• _PROMPT_
What lines of the data below hold the string "MpscOps"? Copy each one.

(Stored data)

● ● ● ● ● ● ●

(* ===== verification/CApi.v ===== *)
(** * The functions of the C interface ([c_api/socket_manager.rs],
    [c_api/connection.rs], [c_api/msg_sender.rs])

    Every function of the interface is a thin layer over a method of the library:
    it turns C arguments into Rust values and a [Result] into a return code and an
    error string.  A pointer to an object of the library is a box; the functions
    that borrow the object are given here the object itself, those that make or
    free a box work on the boxes. *)

From S2P Require Import Prelude Config RingBuf MsgSender Oneshot Conn ConnHandle Manager.
From S2P Require Import SockAddr CStrings CWakers CCallbacks.

Definition PENDING : Z := -1.

Section defs.
Context {H : Type} `{LibcOps H} `{CStrOps} `{Allocator}.
Context (os_error : Z -> string).
Context {Os Ch : Type -> Type} {Dl Dc Rb : Type}.
Context `{OneshotOps Os} `{MpscOps Ch} `{RingBufOps Rb} `{!DashMapOps SocketAddr nat Dl}
  `{!DashMapOps (SocketAddr * SocketAddr) nat Dc}.

(** ** [c_api/socket_manager.rs] *)

(** The common body of the functions that send a command. *)
Definition c_send_command (h : H) (cmds : Ch Command) (addr : ptr) (cmd : SocketAddr -> Command)
  : outcome (H * Ch Command * ptr * Z) :=
  let* r := socket_addr h addr in
  match r with
  | Ok addr =>
      let '(cmds, r) := send_command cmds (cmd addr) in
      let* '(h, err, code) := c_return os_error h r in
      Ret (h, cmds, err, code)
  | Err e =>
      let* '(h, err, code) := c_return os_error h (Err e) in
      Ret (h, cmds, err, code)
  end.

Definition socket_manager_listen_on_addr h cmds addr := c_send_command h cmds addr C_Listen.
Definition socket_manager_connect_to_addr h cmds addr (delay : Z) :=
  c_send_command h cmds addr (fun a => C_Connect a (from_millis delay)).
Definition socket_manager_cancel_listen_on_addr h cmds addr :=
  c_send_command h cmds addr C_CancelListen.

(** [socket_manager_init]: the results are the heap, the boxes, [*err], the
    returned pointer, and the runtime that was started. *)
Definition socket_manager_init (h : H) (b : Boxes) (par : io_result Z)
    (build : RuntimeKind -> io_result RuntimeKind) (n_threads : Z)
  : outcome (H * Boxes * ptr * ptr * option RuntimeKind) :=
  match start_runtime par build n_threads with
  | Ok rt =>
      let '(b, manager) := box_into_raw b (Box_SocketManager socket_manager_new) in
      Ret (h, b, null_mut, manager, Some rt)
  | Err e =>
      let* '(h, err) := write_display_c_str h (display os_error e) in
      Ret (h, b, err, null_mut, None)
  end.

(** [socket_manager_abort] and [socket_manager_join]; [None] while they block. *)
Definition socket_manager_abort (h : H) (cmds : Ch Command) (sm : SocketManager) (wait : bool)
    (thread : option (result unit string))
  : outcome (H * Ch Command * SocketManager * option (ptr * Z)) :=
  let* '(cmds, sm, r) := abort wait thread cmds sm in
  match r with
  | None => Ret (h, cmds, sm, None)
  | Some r =>
      let* '(h, err, code) := c_return os_error h r in
      Ret (h, cmds, sm, Some (err, code))
  end.

Definition socket_manager_join (h : H) (sm : SocketManager) (thread : option (result unit string))
  : outcome (H * SocketManager * option (ptr * Z)) :=
  let* '(sm, r) := join thread sm in
  match r with
  | None => Ret (h, sm, None)
  | Some r =>
      let* '(h, err, code) := c_return os_error h r in
      Ret (h, sm, Some (err, code))
  end.

(** [socket_manager_free]; [false] while it blocks in [join].  A pointer to
    anything else than a live manager is [Panic]. *)
Definition socket_manager_free (b : Boxes) (manager : ptr) (thread : option (result unit string))
    (cmds : Ch Command) : outcome (Boxes * Ch Command * bool) :=
  let* '(b, v) := box_from_raw b manager in
  match v with
  | Box_SocketManager sm =>
      let* '(cmds, done) := drop_socket_manager thread cmds sm in
      Ret (b, cmds, done)
  | _ => Panic
  end.

(** ** [c_api/connection.rs] *)

Context {M : Type}.
Implicit Types (conf : Os (M * ConnConfig)) (cs : ConnectionState Os Dl Dc) (c : Connection).

Definition socket_manager_connection_start (h : H) c conf (on_msg : M)
    (msg_buffer_size read_msg_flush_interval write_flush_interval : Z)
  : outcome (H * Connection * Os (M * ConnConfig) * ptr * Z) :=
  let config := mkConnConfig (from_millis write_flush_interval)
                  (from_millis read_msg_flush_interval) msg_buffer_size in
  let* '(conn, conf, r) := start_connection (conn c) conf on_msg config in
  let* '(h, err, code) := c_return os_error h r in
  Ret (h, mkConnection conn, conf, err, code).

Definition socket_manager_connection_local_addr (h : H) c : outcome (H * ptr) :=
  write_display_c_str h (display_socket_addr (local_addr (conn c))).

Definition socket_manager_connection_peer_addr (h : H) c : outcome (H * ptr) :=
  write_display_c_str h (display_socket_addr (peer_addr (conn c))).

Definition socket_manager_connection_close (h : H) c conf cs
  : outcome (H * Connection * Os (M * ConnConfig) * ConnectionState Os Dl Dc * ptr * Z) :=
  let* '(conn, conf, cs, r) := close (conn c) conf cs in
  let* '(h, err, code) := c_return os_error h r in
  Ret (h, mkConnection conn, conf, cs, err, code).

Definition socket_manager_connection_free (b : Boxes) (p : ptr) conf
  : outcome (Boxes * Os (M * ConnConfig)) :=
  let* '(b, v) := box_from_raw b p in
  match v with
  | Box_Connection c => Ret (b, drop_conn (conn c) conf)
  | _ => Panic
  end.

(** ** [c_api/msg_sender.rs] *)

Implicit Types (s : MsgSender) (p : Pipe Rb Ch) (env : list (Rb -> Rb)).

Definition socket_manager_msg_sender_send_block (polls : nat) (cx : Waker) env (h : H) s p
    (msg : list byte) : outcome (H * MsgSender * Pipe Rb Ch * ptr * Z) :=
  let* '(s, p, r) := send_block polls cx env s p msg in
  let* '(h, err, code) := c_return os_error h r in
  Ret (h, s, p, err, code).

Definition socket_manager_msg_sender_send_nonblock env (h : H) s p (msg : list byte)
  : outcome (H * MsgSender * Pipe Rb Ch * ptr * Z) :=
  let* '(s, p, r) := send_nonblock env s p msg in
  let* '(h, err, code) := c_return os_error h r in
  Ret (h, s, p, err, code).

(** [err] is the value that [*err] has before the call: it is not written when the
    send is pending. *)
Definition socket_manager_msg_sender_send_async (vtable : Z) env (h : H) s p (msg : list byte)
    (notifier : Notifier) (err : ptr) : outcome (H * MsgSender * Pipe Rb Ch * ptr * Z) :=
  if notifier_this notifier =? null_mut then Panic
  else
    let waker := to_waker vtable notifier in
    let* '(s, p, r) := send_async env s p msg waker in
    match r with
    | Ready (Ok n) => Ret (h, s, p, null_mut, as_c_long n)
    | Ready (Err e) =>
        let* '(h, err) := write_display_c_str h (display os_error e) in
        Ret (h, s, p, err, 0)
    | Pending => Ret (h, s, p, err, PENDING)
    end.

Definition socket_manager_msg_sender_flush (h : H) s p
  : outcome (H * MsgSender * Pipe Rb Ch * ptr * Z) :=
  let* '(s, p, r) := flush s p in
  let* '(h, err, code) := c_return os_error h r in
  Ret (h, s, p, err, code).

Definition socket_manager_msg_sender_free (b : Boxes) (send : ptr) p
  : outcome (Boxes * Pipe Rb Ch) :=
  let* '(b, v) := box_from_raw b send in
  match v with
  | Box_MsgSender s =>
      let* p := drop_sender s p in
      Ret (b, p)
  | _ => Panic
  end.

End defs.

(** ** Specification *)

(** What the C++ side reads off the result of a send: the error string, a pending
    send or a number of bytes. *)
Inductive send_result : Type :=
| Send_error (err : ptr)
| Send_pending
| Send_bytes (n : Z).

Definition decode_send (err : ptr) (ret : Z) : send_result :=
  if err =? null_mut then (if ret =? PENDING then Send_pending else Send_bytes ret)
  else Send_error err.

(** *** The manager in the hands of C code *)

(** A call of a function that borrows the manager; [thread] is what the background
    thread has returned by then, if it has ended. *)
Inductive c_call : Type :=
| CC_Listen (addr : ptr)
| CC_Connect (addr : ptr) (delay : Z)
| CC_Cancel (addr : ptr)
| CC_Abort (wait : bool) (thread : option (result unit string))
| CC_Join (thread : option (result unit string)).

Section lifecycle.
Context {H : Type} `{LibcOps H} `{CStrOps}.
Context (os_error : Z -> string).
Context {Ch : Type -> Type} `{MpscOps Ch}.

Definition c_do (call : c_call) (h : H) (cmds : Ch Command) (sm : SocketManager)
  : outcome (H * Ch Command * SocketManager * option (ptr * Z)) :=
  match call with
  | CC_Listen addr =>
      let* '(h, cmds, err, code) := socket_manager_listen_on_addr os_error h cmds addr in
      Ret (h, cmds, sm, Some (err, code))
  | CC_Connect addr delay =>
      let* '(h, cmds, err, code) := socket_manager_connect_to_addr os_error h cmds addr delay in
      Ret (h, cmds, sm, Some (err, code))
  | CC_Cancel addr =>
      let* '(h, cmds, err, code) := socket_manager_cancel_listen_on_addr os_error h cmds addr in
      Ret (h, cmds, sm, Some (err, code))
  | CC_Abort wait thread => socket_manager_abort os_error h cmds sm wait thread
  | CC_Join thread =>
      let* '(h, sm, r) := socket_manager_join os_error h sm thread in
      Ret (h, cmds, sm, r)
  end.

Fixpoint c_calls (calls : list c_call) (h : H) (cmds : Ch Command) (sm : SocketManager)
  : outcome (H * Ch Command * SocketManager * list (option (ptr * Z))) :=
  match calls with
  | [] => Ret (h, cmds, sm, [])
  | call :: calls =>
      let* '(h, cmds, sm, r) := c_do call h cmds sm in
      let* '(h, cmds, sm, rs) := c_calls calls h cmds sm in
      Ret (h, cmds, sm, r :: rs)
  end.

(** The address that a C string stands for. *)
Definition addr_of (h : H) (addr : ptr) : option SocketAddr :=
  match socket_addr h addr with Ret (Ok a) => Some a | _ => None end.

(** The command that a call hands to the main loop, if it is there to take it. *)
Definition command_of (h : H) (call : c_call) : list Command :=
  match call with
  | CC_Listen addr => C_Listen <$> option_list (addr_of h addr)
  | CC_Connect addr delay =>
      (fun a => C_Connect a (from_millis delay)) <$> option_list (addr_of h addr)
  | CC_Cancel addr => C_CancelListen <$> option_list (addr_of h addr)
  | CC_Abort _ _ => [C_Abort]
  | CC_Join _ => []
  end.

(** What the caller of the interface is asked for: an address is null or a C
    string.  The text of the panic of a thread has no NUL. *)
Definition call_ok (h : H) (call : c_call) : Prop :=
  match call with
  | CC_Listen addr | CC_Connect addr _ | CC_Cancel addr => addr = null_mut \/ is_Some (c_str h addr)
  | CC_Abort _ thread | CC_Join thread => forall e, thread = Some (Err e) -> no_nul e = true
  end.

Definition call_waits (call : c_call) : bool :=
  match call with CC_Abort wait _ => wait | CC_Join _ => true | _ => false end.

(** Zero with a null error, or one with an error string; nothing while the call
    blocks. *)
Definition answer_ok (h : H) (r : option (ptr * Z)) : Prop :=
  match r with
  | None => True
  | Some (err, code) =>
      code = 0 /\ err = null_mut \/ code = 1 /\ err <> null_mut /\ is_Some (c_str h err)
  end.

(** The handle of the thread is there until somebody waits for it. *)
Definition sm_wf (sm : SocketManager) : Prop :=
  join_handle sm = if has_joined sm then None else Some tt.
End lifecycle.

(** ** Lemmas *)

Section lemmas.
Context {H : Type} `{LibcSpec H} `{CStrSpec}.
Context (os_error : Z -> string).
Context {Ch : Type -> Type} `{MpscSpec Ch}.
Implicit Types (h : H) (cmds : Ch Command).

Lemma c_str_mono h h' p s : blocks h ⊆ blocks h' -> c_str h p = Some s -> c_str h' p = Some s.
Proof.
  rewrite !c_str_blocks. intros Hsub. destruct (blocks h !! p) as [b|] eqn:E; [|done].
  by rewrite (lookup_weaken _ _ _ _ E Hsub).
Qed.

Lemma answer_ok_mono h h' r : blocks h ⊆ blocks h' -> answer_ok h r -> answer_ok h' r.
Proof.
  intros Hsub. destruct r as [[err code]|]; [|done]. cbn. intros [?|(? & ? & [s Hs])]; [by left|right].
  split_and!; try done. exists s. by eapply c_str_mono.
Qed.

(** The end of a function: the heap grows at most by the error string. *)
Lemma c_return_ok h r :
  (forall e, r = Err e -> no_nul (display os_error e) = true) ->
  exists h' err code, c_return os_error h r = Ret (h', err, code) /\ blocks h ⊆ blocks h' /\
    answer_ok h' (Some (err, code)).
Proof.
  intros Hn. destruct (c_return_spec os_error h r Hn) as (h' & err & code & E & Hr).
  exists h', err, code. split; [done|]. destruct r as [u|e].
  - destruct Hr as (-> & -> & ->). split; [done|]. by left.
  - destruct Hr as (-> & Hne & Hf & Hb). rewrite Hb. split; [by apply insert_subseteq|].
    right. split_and!; try done. rewrite c_str_blocks, Hb, lookup_insert_eq. by eexists.
Qed.

(** What [socket_addr] says about a string does not change while the string is
    there, and its errors can be shown. *)
Lemma socket_addr_spec h h' addr :
  blocks h ⊆ blocks h' -> addr = null_mut \/ is_Some (c_str h addr) ->
  exists r, socket_addr h' addr = Ret r /\
    addr_of h addr = (match r with Ok a => Some a | Err _ => None end) /\
    forall e, r = Err e -> no_nul (display os_error e) = true.
Proof.
  intros Hsub [->|[s Hs]].
  - exists (Err addr_is_null). split_and!; try done. by intros e [= <-].
  - unfold addr_of, socket_addr. destruct (Z.eqb_spec addr null_mut).
    + exists (Err addr_is_null). split_and!; try done. by intros e' [= <-].
    + rewrite Hs, (c_str_mono h h' addr s Hsub Hs). destruct (to_str s) as [t|e] eqn:Et.
      * destruct (parse_socket_addr t) as [a|e] eqn:Ep; eexists; (split_and!; [done..|]); [done|].
        intros e' [= <-]. by rewrite (parse_error _ _ Ep).
      * eexists. split_and!; [done..|]. intros e' [= <-]. by eapply to_str_error.
Qed.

● ● ● ● ● ● ●

• _REPLY_
Context `{OneshotOps Os} `{MpscOps Ch} `{RingBufOps Rb} `{!DashMapOps SocketAddr nat Dl}
Context {Ch : Type -> Type} `{MpscOps Ch}.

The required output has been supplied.